Literature and the Internet

I have been attempting to clear out the backlog of un-listened to podcasts. Last week, I decided to work through On Being, which I love 50% of the time. Krista Tippet had interviewed Maria Popova, the woman behind Brain Pickings, which is a blog that I need to read more often because it challenges my thinking whenever I do read it. There are so many ideas worth discussing that Popova brings up, but the one that really blew my mind was around literature.

MS. TIPPETT: I mean, I wonder — someplace you said, “Literature is the original Internet.” And I wonder if that image of your grandfather is precisely what you're describing.

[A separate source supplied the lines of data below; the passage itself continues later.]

(** How a call on a certificate bound to [issuer] is answered: with a
    deposit it is rejected as not payable; without one it completes when
    the caller is the issuer, and fails with Unauthorized otherwise. *)
Definition answered (issuer : string) (e : Entry) : Prop :=
  match e with
  | (ctx, _, outcome) =>
      if (near.deposit ctx =? 0)%N then
        if issuer =? near.predecessor ctx then outcome = Normal undefined
        else ∃ err, outcome = Throw err ∧ kind_of err = Some Unauthorized
      else outcome = Throw (Error "Function is not payable")
  end.

(** ** A concrete scenario

    The scenario of the specification: [alice] registers as an individual,
    [school] as an organization, a third account verifies [school], which
    then issues a certificate to [alice]. *)

Module Scenario.
Definition ctx (caller : string) (deposit : N) : near.Context :=
  {| near.predecessor := caller; near.deposit := deposit;
     near.clock := λ k, "2024-01-15T00:00:0" +:+ pretty k +:+ ".000Z" |}.

(** A payload that also carries the three fields the contract sets. *)
Definition payload : CertificateMetadata.t :=
  {| CertificateMetadata.learner_id := "mallory.testnet";
     CertificateMetadata.course_id := "forged-course";
     CertificateMetadata.course_name := "Blockchain Fundamentals";
     CertificateMetadata.completion_date := "2024-01-15";
     CertificateMetadata.issuer_org_id := "mallory.testnet";
     CertificateMetadata.skills := ["blockchain"; "cryptocurrency"];
     CertificateMetadata.grade := Some "A" |}.

Definition setup : list (near.Context * Request) :=
  [ (ctx "alice" 0, Register_individual "Alice" "1990-01-01" "alice@example.com");
    (ctx "school" 0, Register_organization "School" "school@example.com");
    (ctx "bob" 0, Verify_organization "school") ].

Definition registered : AchievoContract := snd (run setup constructor).

Definition issue : near.Context * Request :=
  (ctx "school" 0, Issue_certificate "alice" "course1" payload).

Definition issued : AchievoContract := snd (run (setup ++ [issue]) constructor).

Definition revoked : AchievoContract :=
  snd (run [(ctx "school" 0, Revoke_certificate "cert_1" "fraud")] issued).

(** Calls made after the issuance, by the issuer and by others. *)
Definition mutations : list (near.Context * Request) :=
  [ (ctx "school" 0, Update_certificate_status "cert_1" "completed");
    (ctx "bob" 0, Revoke_certificate "cert_1" "spite");
    (ctx "bob" 0, Grant_reward "alice" "first course");
    (ctx "school" 0, Revoke_certificate "cert_1" "fraud");
    (ctx "alice" 0, Update_certificate_status "cert_1" "completed") ].
Lemma calm_trans (this p : nat) (w1 w2 w3 : World) :
  calm this p w1 w2 -> calm this p w2 w3 -> calm this p w1 w3.
Proof. intros [P1 L1] [P2 L2]. split; congruence. Qed.

Lemma calm_setCall (this p : nat) (w : World) (r : nat) (c : Call) :
  calm this p w (setCall w r c).
Proof. split; reflexivity. Qed.

Lemma calm_emit (this p : nat) (w : World) (e : Effect) :
  invokedBy this e = false -> calm this p w (emit w e).
Proof.
  intros He. split; [reflexivity |]. simpl.
  rewrite List.filter_app. simpl. rewrite He. apply app_nil_r.
Qed.

Lemma calm_alloc (this p : nat) (w : World) (st : PromiseState) (owner : nat) :
  (p < length (promises w))%nat -> calm this p w (allocPromise w st owner).
Proof.
  intros Hlt. split; [|reflexivity]. simpl. now apply lookup_app_l.
Qed.

Lemma outstanding_lt (w : World) (this p : nat) :
  outstanding w this p -> (p < length (promises w))%nat.
Proof. intros (cell & H & _). exact (lookup_lt_Some _ _ _ H). Qed.

(** While the refresh [p] of [this] is outstanding, [refreshTokens] on any
    client leaves [p] alone and does not invoke the handler of [this]. *)
Lemma calm_refreshTokens (this p : nat) (w : World) (i : nat) (cl : APIClient) :
  wf w -> outstanding w this p -> clients w !! i = Some cl ->
  calm this p w (fst (refreshTokens w i cl)).
Proof.
  intros (_ & _ & _ & Hsf & _) Hout Hi.
  pose proof (outstanding_lt _ _ _ Hout) as Hlt.
  destruct (Hsf _ _ Hout) as (cl0 & Hthis & Hflag & Hp).
  unfold refreshTokens.
  destruct (authCallbacks cl) as [cbs|]; [|now apply calm_alloc].
  destruct (decide (i = this)) as [->|Hne].
  { rewrite Hthis in Hi. injection Hi as <-. rewrite Hflag, Hp. apply calm_refl. }
  assert (Hstart : forall flag st q,
    calm this p w (setClient (allocPromise w st i) i (withRefresh cl flag q))).
  { intros flag st q. split; [|reflexivity]. simpl. now apply lookup_app_l. }
  destruct (isRefreshing cl), (refreshPromise cl), (onRefreshToken cbs);
    simpl; try apply calm_refl; try apply Hstart.
  all: eapply calm_trans; [apply Hstart |]; apply calm_emit; simpl;
       now apply Nat.eqb_neq.
Qed.

Lemma calm_authFailed (this p : nat) (w : World) (r : nat) (c : Call) (n : nat) :
  calm this p w (authFailed w r c n).
Proof.
  destruct (authFailed_effects w r c n) as (_ & A2 & _ & A4).
  split; [now rewrite A2 |]. rewrite A4, List.filter_app.
  destruct (clients w !! ky_hooks (c_ky c)) as [cl|];
    [destruct (authCallbacks cl) as [cbs|];
       [destruct (onAuthError cbs) |] |];
    simpl; apply app_nil_r.
Qed.

Lemma calm_beforeRetry (this p : nat) (w : World) (r : nat) (c : Call)
    (error : Thrown) (n : nat) :
  wf w -> outstanding w this p -> calm this p w (beforeRetry w r c error n).
Proof.
  intros Hwf Hout. unfold beforeRetry. destruct error; try apply calm_setCall.
  destruct (status =? 401)%Z; [|apply calm_setCall].
  destruct (clients w !! ky_hooks (c_ky c)) as [cl|] eqn:Hcl; [|apply calm_refl].
  destruct (_ && _); [|apply calm_authFailed].
  pose proof (calm_refreshTokens this p w _ cl Hwf Hout Hcl) as Hq.
  destruct (refreshTokens w (ky_hooks (c_ky c)) cl) as [w1 q]. simpl in Hq.
  eapply calm_trans; [exact Hq |].
  eapply calm_trans; [apply calm_setCall |]. now apply calm_emit.
Qed.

MS. POPOVA: Oh, yeah. Yeah, definitely. And I mean, in this — I guess, seeing these books of his added a different layer of understanding to this thing which I've been saying for a while. And originally, I meant it in the sense of — you know, you look at a book and then, in it, every footnote and allusion and reference is essentially a hyperlink to another work. Except it only works backwards. It only goes back in time, you know? And marginalia or this sort of — it goes back and forth because it is the present mind conversing with a past mind. So it's a different kind of hypertext, I guess.

I have struggled at times to explain why allusions expand a text. In one way, they are ideas building on previous ideas from, what Popova calls, the common record. Perhaps one of the greatest difficulty that inexperienced readers have is that they don't have enough experience with the common record to see how the ideas are building. The corollary is that students also have difficulty building their own ideas within their writing.

This idea of allusion as hyperlink and literature as the internet is one that has been intriguing me all week. In fact I was so excited to share it with co-worker. She also pointed out that "allusions were what you HAD to do as author -- it was about how you established your credibility to even write your work." Oh my! (Did I mention that my coworkers are amazingly smart?). Allusion then becomes a part of rhetoric, which is forcing me to reconsider some what I know about ethos.

The podcast is definitely worth an hour of listening. Another intriguing part:

POPOVA: I think a lot about this relationship between cynicism and hope. And critical thinking without hope is cynicism. But hope without critical thinking is naïveté. And I try to live in this place between the two to try to build a life there because finding fault and feeling hopeless about improving our situation produces resignation of which cynicism is a symptom and against which it is the sort of futile self-protection mechanism. But on the other hand, believing blindly that everything will work out just fine also produces a kind of resignation because we have no motive to apply ourselves toward making things better. And I think in order to survive, both as individuals and as a civilization, but especially in order to thrive, we need to bridge critical thinking with hope.

Yes. This is giving me food for thought because I've been reading Peter Elbow's work on Believing and Questioning and I'm in the middle of pondering an article around doubt for a Writing Project piece.